**Work instruction:**
Set down the line that contains "let size := zlen (close_gap removed m) in" and every line after it to the end of the entries, exactly as they stand and nothing more.

Dataset entries
(* ===== verification/ConnectionTracker.v ===== *)
(** * Connection scores between monitors

    [src/src/mon/ConnectionTracker.h] and [ConnectionTracker.cc]: every monitor
    keeps, for each peer, whether it is connected and how reliable the
    connection has been, and shares these reports with its peers.  A [double] is
    an IEEE binary64 number of the standard library's specification; the maps
    are ordered by rank, the order in which the scores are added up. *)

From Stdlib Require Import SpecFloat.
From stdpp Require Import list.
From S2P Require Import Prelude.

(** ** [double] *)

Definition double : Type := spec_float.
Definition dadd : double -> double -> double := SFadd 53 1024.
Definition dsub : double -> double -> double := SFsub 53 1024.
Definition dmul : double -> double -> double := SFmul 53 1024.
Definition ddiv : double -> double -> double := SFdiv 53 1024.
Definition dZ (z : Z) : double := binary_normalize 53 1024 z 0 false.

(** [a < b] and [a >= b]; both are false when one of them is not a number. *)
Definition dlt (a b : double) : bool := SFltb a b.
Definition dge (a b : double) : bool := SFleb b a.

(** [std::min] and [std::max] *)
Definition dmin (a b : double) : double := if dlt b a then b else a.
Definition dmax (a b : double) : double := if dlt a b then b else a.

(** ** Ordered maps *)

Fixpoint map_find {A} (m : list (Z * A)) (k : Z) : option A :=
  match m with
  | [] => None
  | (s, v) :: m' => if k =? s then Some v else map_find m' k
  end.

Definition map_erase {A} (m : list (Z * A)) (k : Z) : list (Z * A) := filter (fun e => e.1 <> k) m.

(** ** Reports *)

Record ConnectionReport := {
  r_rank : Z;
  r_current : list (Z * bool);
  r_history : list (Z * double);
  r_epoch : Z;
  r_epoch_version : Z
}.

Definition no_report : ConnectionReport :=
  {| r_rank := -1; r_current := []; r_history := []; r_epoch := 0; r_epoch_version := 0 |}.

Record ConnectionTracker := {
  t_epoch : Z;
  t_version : Z;
  peer_reports : list (Z * ConnectionReport);
  my_reports : ConnectionReport;
  half_life : double;
  t_rank : Z;
  persist_interval : Z
}.

Definition new_tracker (rank : Z) (hl : double) (persist : Z) : ConnectionTracker :=
  {| t_epoch := 0; t_version := 0; peer_reports := [];
     my_reports := {| r_rank := rank; r_current := []; r_history := []; r_epoch := 0; r_epoch_version := 0 |};
     half_life := hl; t_rank := rank; persist_interval := persist |}.

(** ** Operations *)

Definition with_peer_reports (l : list (Z * ConnectionReport)) (t : ConnectionTracker) : ConnectionTracker :=
  {| t_epoch := t_epoch t; t_version := t_version t; peer_reports := l; my_reports := my_reports t;
     half_life := half_life t; t_rank := t_rank t; persist_interval := persist_interval t |}.

(** [report] is newer than [existing]. *)
Definition newer (report existing : ConnectionReport) : bool :=
  (r_epoch existing <? r_epoch report) ||
  ((r_epoch report =? r_epoch existing) && (r_epoch_version existing <? r_epoch_version report)).

(** One turn of the loop; [reports()] creates the entry it does not find. *)
Definition take_report (rank : Z) (l : list (Z * ConnectionReport)) (report : ConnectionReport) : list (Z * ConnectionReport) :=
  if r_rank report =? rank then l
  else
    let existing := default no_report (map_find l (r_rank report)) in
    map_set l (r_rank report) (if newer report existing then report else existing).

Definition receive_peer_report (o t : ConnectionTracker) : ConnectionTracker :=
  with_peer_reports (fold_left (take_report (t_rank t)) (map snd (peer_reports o)) (peer_reports t)) t.

Definition with_epoch (e v : Z) (r : ConnectionReport) : ConnectionReport :=
  {| r_rank := r_rank r; r_current := r_current r; r_history := r_history r; r_epoch := e; r_epoch_version := v |}.

Definition increase_epoch (e : Z) (t : ConnectionTracker) : ConnectionTracker :=
  if t_epoch t <? e then
    let mine := with_epoch e 0 (my_reports t) in
    {| t_epoch := e; t_version := 0; peer_reports := map_set (peer_reports t) (t_rank t) mine; my_reports := mine;
       half_life := half_life t; t_rank := t_rank t; persist_interval := persist_interval t |}
  else t.

(** The result says whether the scores are to be written out. *)
Definition increase_version (t : ConnectionTracker) : ConnectionTracker * bool :=
  let v := t_version t + 1 in
  let mine := with_epoch (r_epoch (my_reports t)) v (my_reports t) in
  ({| t_epoch := t_epoch t; t_version := v; peer_reports := map_set (peer_reports t) (t_rank t) mine; my_reports := mine;
      half_life := half_life t; t_rank := t_rank t; persist_interval := persist_interval t |},
   v mod persist_interval t =? 0).

Definition report_connection (peer_rank : Z) (alive : bool) (score : double) (t : ConnectionTracker) : ConnectionTracker * bool :=
  let mine := my_reports t in
  increase_version
    {| t_epoch := t_epoch t; t_version := t_version t; peer_reports := peer_reports t;
       my_reports := {| r_rank := r_rank mine; r_current := map_set (r_current mine) peer_rank alive;
                        r_history := map_set (r_history mine) peer_rank score;
                        r_epoch := r_epoch mine; r_epoch_version := r_epoch_version mine |};
       half_life := half_life t; t_rank := t_rank t; persist_interval := persist_interval t |}.

Definition old_score (t : ConnectionTracker) (peer_rank : Z) : double :=
  default (dZ 1) (map_find (r_history (my_reports t)) peer_rank).

Definition report_live_connection (peer_rank : Z) (units_alive : double) (t : ConnectionTracker) : ConnectionTracker * bool :=
  let u := ddiv units_alive (dmul (dZ 2) (half_life t)) in
  report_connection peer_rank true (dmin (dadd (dmul (old_score t peer_rank) (dsub (dZ 1) u)) u) (dZ 1)) t.

Definition report_dead_connection (peer_rank : Z) (units_dead : double) (t : ConnectionTracker) : ConnectionTracker * bool :=
  let u := ddiv units_dead (dmul (dZ 2) (half_life t)) in
  report_connection peer_rank false (dmax (dsub (dmul (old_score t peer_rank) (dsub (dZ 1) u)) u) (dZ 0)) t.

(** What one report adds to the score and the live count of [peer_rank]. *)
Definition add_score (peer_rank : Z) (acc : double * Z) (e : Z * ConnectionReport) : double * Z :=
  let '(rate, live) := acc in
  if e.1 =? peer_rank then acc
  else
    match map_find (r_history (snd e)) peer_rank with
    | Some score => if default false (map_find (r_current (snd e)) peer_rank) then (dadd rate score, live + 1) else acc
    | None => acc
    end.

Definition get_total_connection_score (peer_rank : Z) (t : ConnectionTracker) : double * Z :=
  fold_left (add_score peer_rank) (peer_reports t) (dZ 0, 0).

Definition notify_reset (t : ConnectionTracker) : ConnectionTracker :=
  {| t_epoch := t_epoch t; t_version := t_version t; peer_reports := []; my_reports := no_report;
     half_life := half_life t; t_rank := t_rank t; persist_interval := persist_interval t |}.

Definition notify_rank_changed (new_rank : Z) (t : ConnectionTracker) : ConnectionTracker :=
  if new_rank =? t_rank t then t
  else
    let mine := my_reports t in
    {| t_epoch := t_epoch t; t_version := t_version t;
       peer_reports := map_erase (map_erase (peer_reports t) (t_rank t)) new_rank;
       my_reports := {| r_rank := new_rank; r_current := r_current mine; r_history := r_history mine;
                        r_epoch := r_epoch mine; r_epoch_version := r_epoch_version mine |};
       half_life := half_life t; t_rank := new_rank; persist_interval := persist_interval t |}.

(** The ranks above [removed], which the loops step through. *)
Definition ranks_above {A} (removed : Z) (m : list (Z * A)) : list Z :=
  map fst (filter (fun e => removed < e.1) (map_erase m removed)).

(** The ranks above [removed] move down by one. *)
Definition close_gap {A} (removed : Z) (m : list (Z * A)) : list (Z * A) :=
  map (fun e => (if removed <? e.1 then e.1 - 1 else e.1, e.2)) (map_erase m removed).

(** The assertions of [notify_rank_removed]: the loop meets the same ranks in
    [current] and in [history], and each map loses at most one entry. *)
Definition removal_asserts (removed : Z) (t : ConnectionTracker) : bool :=
  let mine := my_reports t in
  let ci := ranks_above removed (r_current mine) in
  let lost {A} (m : list (Z * A)) :=
    let size := zlen (close_gap removed m) in
    (size =? zlen m) || (size + 1 =? zlen m) in
  bool_decide (ci = take (length ci) (ranks_above removed (r_history mine))) &&
  lost (r_current mine) && lost (peer_reports t).

(** [notify_rank_removed] where the assertions hold and [history] has no ranks
    beyond those of [current], which would stay where they are. *)
Definition notify_rank_removed (removed : Z) (t : ConnectionTracker) : ConnectionTracker :=
  let mine := my_reports t in
  let below := removed <? t_rank t in
  {| t_epoch := t_epoch t; t_version := t_version t;
     peer_reports := close_gap removed (peer_reports t);
     my_reports := {| r_rank := if below then t_rank t - 1 else r_rank mine; r_current := close_gap removed (r_current mine);
                      r_history := close_gap removed (r_history mine);
                      r_epoch := r_epoch mine; r_epoch_version := r_epoch_version mine |};
     half_life := half_life t; t_rank := if below then t_rank t - 1 else t_rank t; persist_interval := persist_interval t |}.

(** [decode] of what [encode] made of [o], into a tracker that persists every
    [persist] versions.  [peer_reports[rank]] creates the entry it does not find. *)
Definition decode_tracker (persist : Z) (o : ConnectionTracker) : ConnectionTracker :=
  let mine := default no_report (map_find (peer_reports o) (t_rank o)) in
  if 0 <=? t_rank o then
    {| t_epoch := t_epoch o; t_version := t_version o; peer_reports := map_set (peer_reports o) (t_rank o) mine;
       my_reports := mine; half_life := half_life o; t_rank := t_rank o; persist_interval := persist |}
  else
    {| t_epoch := t_epoch o; t_version := t_version o; peer_reports := peer_reports o;
       my_reports := no_report; half_life := half_life o; t_rank := t_rank o; persist_interval := persist |}.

**Task solution:**
    let size := zlen (close_gap removed m) in
    (size =? zlen m) || (size + 1 =? zlen m) in
  bool_decide (ci = take (length ci) (ranks_above removed (r_history mine))) &&
  lost (r_current mine) && lost (peer_reports t).

(** [notify_rank_removed] where the assertions hold and [history] has no ranks
    beyond those of [current], which would stay where they are. *)
Definition notify_rank_removed (removed : Z) (t : ConnectionTracker) : ConnectionTracker :=
  let mine := my_reports t in
  let below := removed <? t_rank t in
  {| t_epoch := t_epoch t; t_version := t_version t;
     peer_reports := close_gap removed (peer_reports t);
     my_reports := {| r_rank := if below then t_rank t - 1 else r_rank mine; r_current := close_gap removed (r_current mine);
                      r_history := close_gap removed (r_history mine);
                      r_epoch := r_epoch mine; r_epoch_version := r_epoch_version mine |};
     half_life := half_life t; t_rank := if below then t_rank t - 1 else t_rank t; persist_interval := persist_interval t |}.

(** [decode] of what [encode] made of [o], into a tracker that persists every
    [persist] versions.  [peer_reports[rank]] creates the entry it does not find. *)
Definition decode_tracker (persist : Z) (o : ConnectionTracker) : ConnectionTracker :=
  let mine := default no_report (map_find (peer_reports o) (t_rank o)) in
  if 0 <=? t_rank o then
    {| t_epoch := t_epoch o; t_version := t_version o; peer_reports := map_set (peer_reports o) (t_rank o) mine;
       my_reports := mine; half_life := half_life o; t_rank := t_rank o; persist_interval := persist |}
  else
    {| t_epoch := t_epoch o; t_version := t_version o; peer_reports := peer_reports o;
       my_reports := no_report; half_life := half_life o; t_rank := t_rank o; persist_interval := persist |}.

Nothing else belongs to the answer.